FlagTree 0.2.0 release#
Highlights#
FlagTree inherits capabilities from the previous version, continuously integrates new backends, expands support for Triton versions, and provides hardware-aware optimization capabilities. The project is currently in its early stages, aiming to be compatible with existing adaptation solutions for various AI chip backends, unify the code repository, build a code co-construction platform, and quickly implement multi-backend support in a single repository.
New features#
Added multi-backend Support
Currently supported backends include triton_shared cpu, iluvatar, xpu (klx), mthreads, metax, aipu(arm npu), ascend npu & cpu, tsingmicro, cambricon, with bold indicating newly added ones.
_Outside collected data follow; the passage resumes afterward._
(** * napari track rendering and editing glue: a shallow embedding

    This development embeds three source files of napari:

    - [napari/_vispy/filters/tracks.py]: the [TracksFilter] vispy filter,
      that is its GLSL vertex shader [apply_track_shading] and the Python
      properties that upload the shader uniforms;
    - [napari/layers/image/_image_slice_data.py]: [ImageSliceData];
    - [napari/layers/tracks/_tracks_mouse_bindings.py]: the [interact]
      mouse-drag generator.

    Numbers.  A GLSL [float] and a Python [int]/[float] are modelled by a
    rational number of [Q] with exact arithmetic: rounding, infinities and
    NaN are outside the model.  Equality of numbers is therefore [Qeq]
    (written [==]).  The one place where GLSL leaves a result unspecified,
    a division by zero, is kept explicit: it yields no value ([None]). *)

From Stdlib Require Import QArith Qabs Qminmax Lqa Lia Bool List.
From stdpp Require Import base option strings gmap.
Import ListNotations.

(** ** GLSL built-ins used by the shader *)

Module GLSL.

(** [a > b] and [a >= b] on floats. *)
Definition gt (a b : Q) : bool := negb (Qle_bool a b).
Definition ge (a b : Q) : bool := Qle_bool b a.
Definition le (a b : Q) : bool := Qle_bool a b.
Definition eq (a b : Q) : bool := Qeq_bool a b.

(** [abs(x)]. *)
Definition abs (x : Q) : Q := Qabs x.

(** [clamp(x, minVal, maxVal)] is [min(max(x, minVal), maxVal)]. *)
Definition clamp (x minVal maxVal : Q) : Q := Qmin (Qmax x minVal) maxVal.

(** [a / b]: the GLSL specification leaves the result of a division by
    zero unspecified (and never interrupts the shader); [None] stands for
    that unspecified value. *)
Definition div (a b : Q) : option Q :=
  if Qeq_bool b 0 then None else Some (a / b)%Q.

End GLSL.

(** ** [TracksFilter.VERT_SHADER] *)

Module Shader.

(** The template variables [$current_time], [$current_z], ... of the
    shader, as floats. *)
Record uniforms : Type := Uniforms {
  current_time : Q;
  current_z : Q;
  tail_length : Q;
  head_length : Q;
  use_fade : Q;
  interactive : Q
}.

(** The varyings the shader writes: [v_size] and [v_track_color.a]. *)
Record varyings : Type := Varyings {
  v_size : Q;
  alpha : option Q
}.

(** [float max_distance = 3;] *)
Definition max_distance : Q := 3.

(** [float z_distance = ($current_z >= 0 ? max_distance : 1e10);] *)
Definition z_distance (u : uniforms) : Q :=
  if GLSL.ge (current_z u) 0 then max_distance else (10000000000 # 1).

(** [float size_factor = 1.0 - abs($current_z - $a_vertex_z) / max_distance;]
    (the divisor is the constant [3]). *)
Definition size_factor (u : uniforms) (a_vertex_z : Q) : Q :=
  (1 - GLSL.abs (current_z u - a_vertex_z) / max_distance)%Q.

(** [$a_vertex_time > $current_time + $head_length] *)
Definition time_cutoff (u : uniforms) (a_vertex_time : Q) : bool :=
  GLSL.gt a_vertex_time (current_time u + head_length u).

(** [$interactive == 1 && abs($current_z - $a_vertex_z) > z_distance] *)
Definition depth_cutoff (u : uniforms) (a_vertex_z : Q) : bool :=
  GLSL.eq (interactive u) 1
  && GLSL.gt (GLSL.abs (current_z u - a_vertex_z)) (z_distance u).

(** The value of the local [alpha] after the first [if]/[else]. *)
Definition window_alpha (u : uniforms) (a_vertex_time a_vertex_z : Q)
  : option Q :=
  if time_cutoff u a_vertex_time || depth_cutoff u a_vertex_z then
    if GLSL.le a_vertex_time (current_time u + 1)
    then Some (-100 # 1)
    else Some 0%Q
  else
    fade ← GLSL.div (head_length u + current_time u - a_vertex_time)
                    (tail_length u + head_length u);
    Some (GLSL.clamp (1 - fade) 0 1).

(** [void apply_track_shading()]: [v_size0] is the incoming [v_size]. *)
Definition apply_track_shading (u : uniforms)
    (a_vertex_time a_vertex_z v_size0 : Q) : varyings :=
  let v_size' := (GLSL.clamp (size_factor u a_vertex_z) 0 1 * v_size0)%Q in
  let alpha0 := window_alpha u a_vertex_time a_vertex_z in
  let alpha1 := if GLSL.eq (use_fade u) 0 then Some 1%Q else alpha0 in
  {| v_size := v_size'; alpha := alpha1 |}.

End Shader.

(** ** The Python class [TracksFilter] *)

Module TracksFilter.

(** What is assigned to [current_time]: a number, or a [slice] (the
    setter tests [isinstance(n, slice)]). *)
Inductive time_value : Type :=
| Scalar (n : Q)
| Slice.

(** What is stored under a template variable of [self.vshader]. *)
Inductive shader_value : Type :=
| Float (x : Q)
| VertexBuffer (data : list Q).

(** The attributes of a filter object.  A private attribute is [None]
    until its setter has run (reading it then raises [AttributeError]);
    [_current_z] may hold Python's [None]. *)
Record t : Type := Build {
  _current_time : option time_value;
  _current_z : option (option Q);
  _use_fade : option bool;
  _interactive : option bool;
  _tail_length : option Q;
  _head_length : option Q;
  _vertex_time : option (list Q);
  _vertex_z : option (list Q);
  vshader : gmap string shader_value
}.

(** [float(b)] for a Python [bool]. *)
Definition float_of_bool (b : bool) : Q := if b then 1%Q else 0%Q.

(** [np.max(a)]: raises on an empty array. *)
Definition np_max (a : list Q) : option Q :=
  match a with
  | [] => None
  | x :: r => Some (fold_left Qmax r x)
  end.

(** The object as [Filter.__init__] leaves it: no attribute of this
    class, no template variable bound. *)
Definition fresh : t :=
  Build None None None None None None None None ∅.

(** *** Properties: getters *)

Definition current_time (self : t) : option time_value := _current_time self.
Definition current_z (self : t) : option (option Q) := _current_z self.
Definition use_fade (self : t) : option bool := _use_fade self.
Definition interactive (self : t) : option bool := _interactive self.
Definition tail_length (self : t) : option Q := _tail_length self.
(** [return self._tail_length] *)
Definition head_length (self : t) : option Q := _tail_length self.
Definition vertex_time (self : t) : option (list Q) := _vertex_time self.
Definition vertex_z (self : t) : option (list Q) := _vertex_z self.

(** *** Properties: setters

    A setter that can raise returns [None] then. *)

Definition set_current_time (n : time_value) (self : t) : option t :=
  let self1 :=
    Build (Some n) (_current_z self) (_use_fade self) (_interactive self)
      (_tail_length self) (_head_length self) (_vertex_time self)
      (_vertex_z self) (vshader self) in
  n' ← match n with
       | Slice => a ← _vertex_time self1; np_max a
       | Scalar x => Some x
       end;
  Some (Build (_current_time self1) (_current_z self1) (_use_fade self1)
          (_interactive self1) (_tail_length self1) (_head_length self1)
          (_vertex_time self1) (_vertex_z self1)
          (<["current_time" := Float n']> (vshader self1))).

(** The uniform for [current_z]: [-1] signals that there is no z. *)
Definition z_uniform (n : option Q) : Q :=
  match n with
  | None => (-1 # 1)
  | Some x => x
  end.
Each new backend maintains the capabilities of the previous version: cross-platform compilation and rapid verification, plugin-based high-differentiation modules, CI/CD, and quality management capabilities.
Jointly developing common extensions for the middleware layer with backend vendors, and open-sourcing standardized PyTorch backend extensions to support Triton / FlagTree practices.
Dual Compilation Path Support
Supports TritonGPU and Linalg compilation paths. Provides multiple integration paradigms for non-GPGPU backends, adds FLIR repository support for Linalg Dialect extensions and MLIR extensions for backend compilation.
Added support for Triton versions
Currently supported Triton versions include 3.0.x, 3.1.x, 3.2.x, 3.3.x, with bold indicating newly added ones.
Hardware-aware optimization support
Supports providing guided programming interfaces for backend-common or specific hardware features. Through compatible extensions, adding guidance information at the frontend to provide flexibility in operator writing and performance tuning.
Joint construction with FlagGems operator library
Collaborating with the FlagGems operator library to support related features in version adaptation, backend interfaces, registration mechanisms, and test modifications.
Looking ahead#
GPGPU backend code will be integrated, decoupling backend differentiation changes from TritonGPU; non-GPGPU backends will be horizontally integrated on the FLIR foundation, with unified design for common passes.
Providing Triton adaptation version upgrade guides for backend vendors: 3.0 -> 3.1 -> 3.2 -> 3.3.
CI/CD will add FlagGems operator library functional testing.
Integrating C++ Runtime functionality to reduce runtime overhead outside of kernels to be on par with CUDA.